SQLAlchemy was just more expressive in previous years and was a requirement for projects that had more advanced data types and didn't want to use raw sql (or build their own ORM pieces).
Django is sealing its fate with the opposition to type annotations. I hope sqlc continues to grow on the Python side because it is wonderful in Go.
alembic is also much better than Django's migrations for the ability to expose the tree like structure with operation commands to manage it.
If Django would add some concept of project level migrations I would be much happier. When I build internal software I prefer one app to rule the domains so I have one set of migration history to manage. But everyone leans extra hard into over packaging into Django apps as a mechanism for name spacing domains and then cross app references / foreign keys make long term migration management a giant pain.
I prefer working with Django ORM too by a large margin. But I think it's more opiniated than SQLAlchemy, which may be why SQLAlchemy is considered the reference (well.... this and the fact that Django ORM is not a standalone lib). It's great if your use case fits to it but if not, SQLAlchemy probably gives you more adaptability.
But yes, Django ORM any day... or just no ORM at all.
But why? Although I have way more experience with Django ORM, I find that SQLAlchemy is closer to SQL and I have to think less how to express complex queries. With Django ORM changing a few characters can change resulting query from LEFT JOIN to INNER JOIN, for example. I find it more difficult to write complex queries in Django ORM.
Fun story: I once worked on a C piece of industrial software that was running on AIX 3.x to 6.x; the goal was to have a nicer (web) status monitoring UI as well as being able to implement stuff in a "safer" language and onboard more people.
The main problem was that the "database" was IBM C-ISAM. Think MySQL MyISAM tables, except don't even dream about SQL, you interact directly with the internal primitives through a C API; when you'r used to SQL it feels like bitbanging in ASM.
The plan:
- Write a Python binding to the C-ISAM library
- Write a subset of the Django ORM from scratch that would use the above behind the scenes; of course it's more limited but whatever's there must behave the same.
- Write any new software using that subset; slowly port over the old code to the new software; of course it can't use _everything_ that one would otherwise use in a normal app; but then again C-ISAM was so constrained that expectations were incredibly limited anyway from the very beginning.
- [much later] pivot! swap out the mock-Django models and drop in the real Django ORM (basically s/from mockdjango import/from django import/g) and hit some mysql/psql/whathaveyou that you've populated with the C-ISAM schema and data
- All the software written is all the merrier and Just Works; the world's your oyster.
This was made possible because the Django ORM is _incredibly simple_: the PoC was done in an afternoon, the hardest part being understanding Python meta classes.
Sad not to see SQL Server listed, if only because my first ever open source contribution was a patch to that driver for Django around 0.96 (the Internet seems to have no memory of it).
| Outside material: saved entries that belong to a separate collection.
(* src: internal/httpapi/project_members.go:19-36 (listProjectMembers) *)
Definition listProjectMembers (r : Request) : reply_of :=
  permitted r PermissionRead
    match s ≫= Memberships with
    | None => writeError 503 ErrMembersUnavailable
    | Some repo =>
        let! (members, err) := ListProjectMembers repo (PathValue r "project") in
        match err with
        | Some e => writeError 500 e
        | None => answers 200 (Members members) KeepCookie
        end
    end.

(* src: internal/httpapi/project_members.go:38-84 (setProjectMember) *)
Definition setProjectMember (r : Request) (input : result string) : reply_of :=
  permitted r PermissionDeploy
    match s ≫= Memberships, s ≫= Users with
    | Some repo, Some users =>
        match input with
        | Err e => writeError 400 e
        | Ok input =>
            let role := strings.ToLower (strings.TrimSpace input) in
            if negb (bool_decide (role ∈ validProjectMemberRoles))
            then writeError 400 (ErrorString "role must be owner, editor, runner, or viewer")
            else
              let user := PathValue r "user" in
              let project := PathValue r "project" in
              let! (_, err) := User_FindByID users user in
              match err with
              | Some e =>
                  if errors_is e ErrUserNotFound then writeError 404 (ErrorString "user not found")
                  else writeError 500 e
              | None =>
                  let! now := time_Now in
                  let! err := SetMembership repo (mkMembership project user role now now) in
                  match err with
                  | Some e => writeError 500 e
                  | None =>
                      let! (members, err) := ListProjectMembers repo project in
                      match err with
                      | Some e => writeError 500 e
                      | None =>
                          match filter (λ m, Member_UserID m = user) members with
                          | m :: _ => answers 200 (AMember m) KeepCookie
                          | [] => writeError 500 (ErrorString "membership was not returned after update")
                          end
                      end
                  end
              end
        end
    | _, _ => writeError 503 ErrMembersUnavailable
    end.

(* src: internal/httpapi/project_members.go:86-103 (removeProjectMember) *)
Definition removeProjectMember (r : Request) : reply_of :=
  permitted r PermissionDeploy
    match s ≫= Memberships with
    | None => writeError 503 ErrMembersUnavailable
    | Some repo =>
        let! err := RemoveMembership repo (PathValue r "project") (PathValue r "user") in
        match err with
        | Some e =>
            if errors_is e ErrMembershipNotFound
            then writeError 409 (ErrorString "member not found or cannot remove the last owner")
            else writeError 500 e
        | None => answers 200 (Status_ "removed") KeepCookie
        end
    end.
End handlers.

(** ** Who changes the members of a project *)

Section members.
Context {W : Type} `{World W} `{Sha256} `{strings.GoUnicode} `{UserDatabase}.
Notation T := (membership_table * W)%type.

#[local] Instance members_world : World T :=
  {| time_Now := outside time_Now; ctx_Err := outside ctx_Err |}.

(** The server over the table of memberships; users are kept elsewhere. *)
Definition lifted_users (u : UserRepository W) : UserRepository T :=
  mkUsers (outside (CountUsers u)) (λ x h, outside (CreateAdmin u x h))
    (λ e, outside (FindByEmail u e)) (λ id, outside (User_FindByID u id))
    (λ id t, outside (TouchLogin u id t)).
Definition table_server (users : option (UserRepository W)) (sessions : SessionService T)
    (secure : bool) : Server T :=
  mkServer (lifted_users <$> users) (Some PostgresMembershipRepository) sessions None secure.

(** The user may change the members: an administrator or operator, or an owner of the
    project according to the table. *)
Definition may_change (project : string) (t : membership_table) (u : User) : Prop :=
  Role u = RoleAdmin ∨ Role u = RoleOperator ∨
  ∃ m, m ∈ rows t ∧ of_pair project (User_ID u) m ∧ Membership_Role m = "owner".

(** The access check, over the table: it changes nothing, and lets nobody else pass. *)
Lemma access_checked users sessions secure r (t : membership_table) (w : W) denied t' w' :
  requireProjectPermission (A := reply) (access_service (Some (table_server users sessions secure))) r
    (PathValue r "project") PermissionDeploy (t, w) = (denied, (t', w')) →
  t' = t ∧ w' = w ∧
  (denied = None → ∃ p, Principal r = Some p ∧ may_change (PathValue r "project") t (Principal_User p)).
Proof.
  unfold requireProjectPermission, access_service. cbn [mbind option_bind].
  destruct (Principal r) as [p|]; [|by intros [<- [= <- <-]]%mret_inv].
  intros (err & [t1 w1] & Hreq & [<- [= <- <-]]%mret_inv)%mthen_inv.
  unfold RequireProjectAccess in Hreq. cbn [Auth.auth.GetMembership fmap option_fmap option_map table_server Memberships] in Hreq.
  destruct (bool_decide (Role (Principal_User p) = RoleAdmin)) eqn:Ha;
    [|destruct (bool_decide (Role (Principal_User p) = RoleOperator)) eqn:Ho]; cbn [orb] in Hreq.
  - apply mret_inv in Hreq as [<- [= <- <-]]. split; [done|]. split; [done|]. intros _. exists p.
    split; [done|]. left. by apply bool_decide_eq_true in Ha.
  - apply mret_inv in Hreq as [<- [= <- <-]]. split; [done|]. split; [done|]. intros _. exists p.
    split; [done|]. right. left. by apply bool_decide_eq_true in Ho.
  - apply mthen_inv in Hreq as (m & [t2 w2] & Hget & Hreq).
    apply mthen_inv in Hget as ([m0 e] & sw & [Hm ->]%look_inv & [<- [= <- <-]]%mret_inv).
    apply mret_inv in Hreq as [Herr [= <- <-]]. split; [done|]. split; [done|]. cbn [fst] in Hm.
    destruct (filter _ (rows t)) as [|m1 l] eqn:Hf; injection Hm as -> ->.
    + cbn in Herr. subst err. done.
    + cbn [projectPermissionAllowed] in Herr.
      case_bool_decide as Hrole; subst err; [|by intros [=]]. intros _. exists p. split; [done|]. right. right. exists m1.
      assert (m1 ∈ filter (of_pair (PathValue r "project") (User_ID (Principal_User p))) (rows t))
        as [Hp Hin]%list_elem_of_filter by (rewrite Hf; by left). done.
Qed.

(** A handler behind the check. *)
Lemma permitted_inv users sessions secure r (k : M T (Response reply)) t w resp t' w' :
  permitted (Some (table_server users sessions secure)) r PermissionDeploy k (t, w) = (resp, (t', w')) →
  t' = t ∨ (∃ p, Principal r = Some p ∧ may_change (PathValue r "project") t (Principal_User p)) ∧
           k (t, w) = (resp, (t', w')).
Proof.
  intros (denied & [t1 w1] & (-> & -> & Hd)%access_checked & Hk)%mthen_inv.
  destruct denied; [by apply mret_inv in Hk as [_ [= <- _]]; left|]. right. by split; [apply Hd|].
Qed.

(** What [SetMembership] leaves alone. *)
Lemma SetMembership_others m (t : membership_table) (w : W) err t' w' x :
  pg_SetMembership m (t, w) = (err, (t', w')) →
  ¬ of_pair (Membership_ProjectID m) (Membership_UserID m) x → x ∈ rows t' ↔ x ∈ rows t.
Proof.
  unfold pg_SetMembership, inside. cbn [fst snd]. intros Hset Hx.
  destruct (membership_allowed t m); cbn [negb] in Hset; [|by injection Hset as _ <- _].
  destruct (filter _ (rows t)); injection Hset as _ <- _; cbn.
  - rewrite elem_of_app, list_elem_of_singleton. split; [|by left].
    intros [?| ->]; [done|]. by destruct Hx.
  - rewrite list_elem_of_fmap. split.
    + intros (y & -> & Hy). case_decide as Hd; [|done]. destruct Hx. by destruct Hd.
    + intros Hin. exists x. by rewrite decide_False.
Qed.

(** Who changes the members of a project.  A request to set or to remove a member
    that changes the table was made by a user who is an administrator or an operator,
    or an owner of the project at that time, and it only touches the row of the project
    and the user its path names. *)
Theorem members_changed_by_owner users sessions secure r input op (t : membership_table) (w : W) resp t' w' :
  let srv := Some (table_server users sessions secure) in
  op ∈ [setProjectMember srv r input; removeProjectMember srv r] →
  op (t, w) = (resp, (t', w')) → t' ≠ t →
  (∃ p, Principal r = Some p ∧ may_change (PathValue r "project") t (Principal_User p)) ∧
  ∀ x, ¬ of_pair (PathValue r "project") (PathValue r "user") x → x ∈ rows t' ↔ x ∈ rows t.
Proof.
  intros srv Hop Hrun Hne. rewrite !elem_of_cons, elem_of_nil in Hop.
  destruct Hop as [-> |[-> |[]]]; apply permitted_inv in Hrun as [?|[Hp Hk]]; try done; (split; [done|]).
  - cbn [srv mbind option_bind table_server Memberships HttpAuth.httpauth.Users] in Hk.
    destruct users as [u|]; cbn [fmap option_fmap option_map] in Hk; [|by apply mret_inv in Hk as [_ [= <- _]]].
    destruct input as [role|e]; [|by apply mret_inv in Hk as [_ [= <- _]]].
    destruct (negb _); [by apply mret_inv in Hk as [_ [= <- _]]|].
    apply mthen_inv in Hk as ([x err] & [t1 w1] & [_ Ht]%outside_inv & Hk). cbn [fst] in Ht. subst t1.
    destruct err as [e|]; [by destruct (errors_is _ _); apply mret_inv in Hk as [_ [= <- _]]|].
    apply mthen_inv in Hk as (now & [t1 w2] & [_ Ht]%(outside_inv (S := membership_table)) & Hk).
    cbn [fst] in Ht. subst t1.
    apply mthen_inv in Hk as (err & [t1 w3] & Hset & Hk).
    assert (t' = t1) as ->.
    { destruct err; [by apply mret_inv in Hk as [_ [= <- _]]|].
      apply mthen_inv in Hk as ([l e] & sw & [_ ->]%look_inv & Hk).
      destruct e; [by apply mret_inv in Hk as [_ [= <- _]]|].
      destruct (filter (λ m, Member_UserID m = PathValue r "user") l);
        apply mret_inv in Hk as [_ Heq]; by injection Heq. }
    intros y Hy. exact (SetMembership_others _ _ _ _ _ _ y Hset Hy).
  - cbn [srv mbind option_bind table_server Memberships] in Hk.
    apply mthen_inv in Hk as (err & [t1 w1] & Hrem & Hk).
    assert (t' = t1) as ->.
    { destruct err as [e|]; [by destruct (errors_is _ _); apply mret_inv in Hk as [_ [= <- _]]|].
      by apply mret_inv in Hk as [_ [= <- _]]. }
    apply RemoveMembership_spec in Hrem as (_ & _ & _ & _ & Hin & _).
    intros y Hy. rewrite Hin. split; [by intros []|]. intros Hy2. split; [done|]. by intros [].
Qed.
End members.

(** ** A witness *)

#[local] Existing Instance still_world.
#[local] Existing Instance members_world.
#[local] Existing Instance plain_database.
#[local] Existing Instance plain_unicode.
#[local] Existing Instance plain_sha.
Definition two_users : UserRepository unit :=
  mkUsers (mret (2, None)) (λ _ _, mret None) (λ _, mret (zero_User, "", None))
    (λ _, mret (zero_User, None)) (λ _ _, mret None).
Definition member_request (actor : string) : Request :=
  mkRequest "PUT" "/api/projects/shop/members/bob" None
    (<["project" := "shop"]> {["user" := "bob"]})
    (Some (mkPrincipal (mkUser actor "" "" RoleMember "active" 0 0 None) zero_Session)).
Definition ann_owns : membership_table := set_member "ann" "owner" shop_members.
Definition set_by (actor : string) :=
  setProjectMember (Some (table_server (Some two_users) (mkSessions None None 0) false))
    (member_request actor) (Ok " Editor ") (ann_owns, tt).

Lemma members_changed_by_owner_witness :
  Membership_Role <$> rows (set_by "ann").2.1 = ["owner"; "editor"] ∧ (set_by "bob").2.1 = ann_owns ∧
  may_change "shop" ann_owns (mkUser "ann" "" "" RoleMember "active" 0 0 None).
Proof.
  split; [by vm_compute|]. split; [by vm_compute|].
  destruct (set_by "ann") as [resp [t' []]] eqn:E.
  destruct (members_changed_by_owner (Some two_users) (mkSessions None None 0) false (member_request "ann")
    (Ok " Editor ") _ ann_owns tt resp t' tt ltac:(by left) E) as [(p & [= <-] & Hp) _]; [|exact Hp].
  intros ->. vm_compute in E. discriminate E.
Defined.
End httpauth.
I guess it’s not surprising as the fix was simply to correct a typo in the word “python” IIRC, so that spoke to the level of love it was going to see.
SQL Server was the only “real” database available to me at work at the time.
"My goal is to help you see quickly where each database works well and where it has some limits. I also hope this can be useful for anyone who wants to improve Django, or just understand it better."
OK, then I look at the feature matrix and see a lot of obvious errors, then I see:
"The data in the table below is entirely fictional and intentionally provided only for example!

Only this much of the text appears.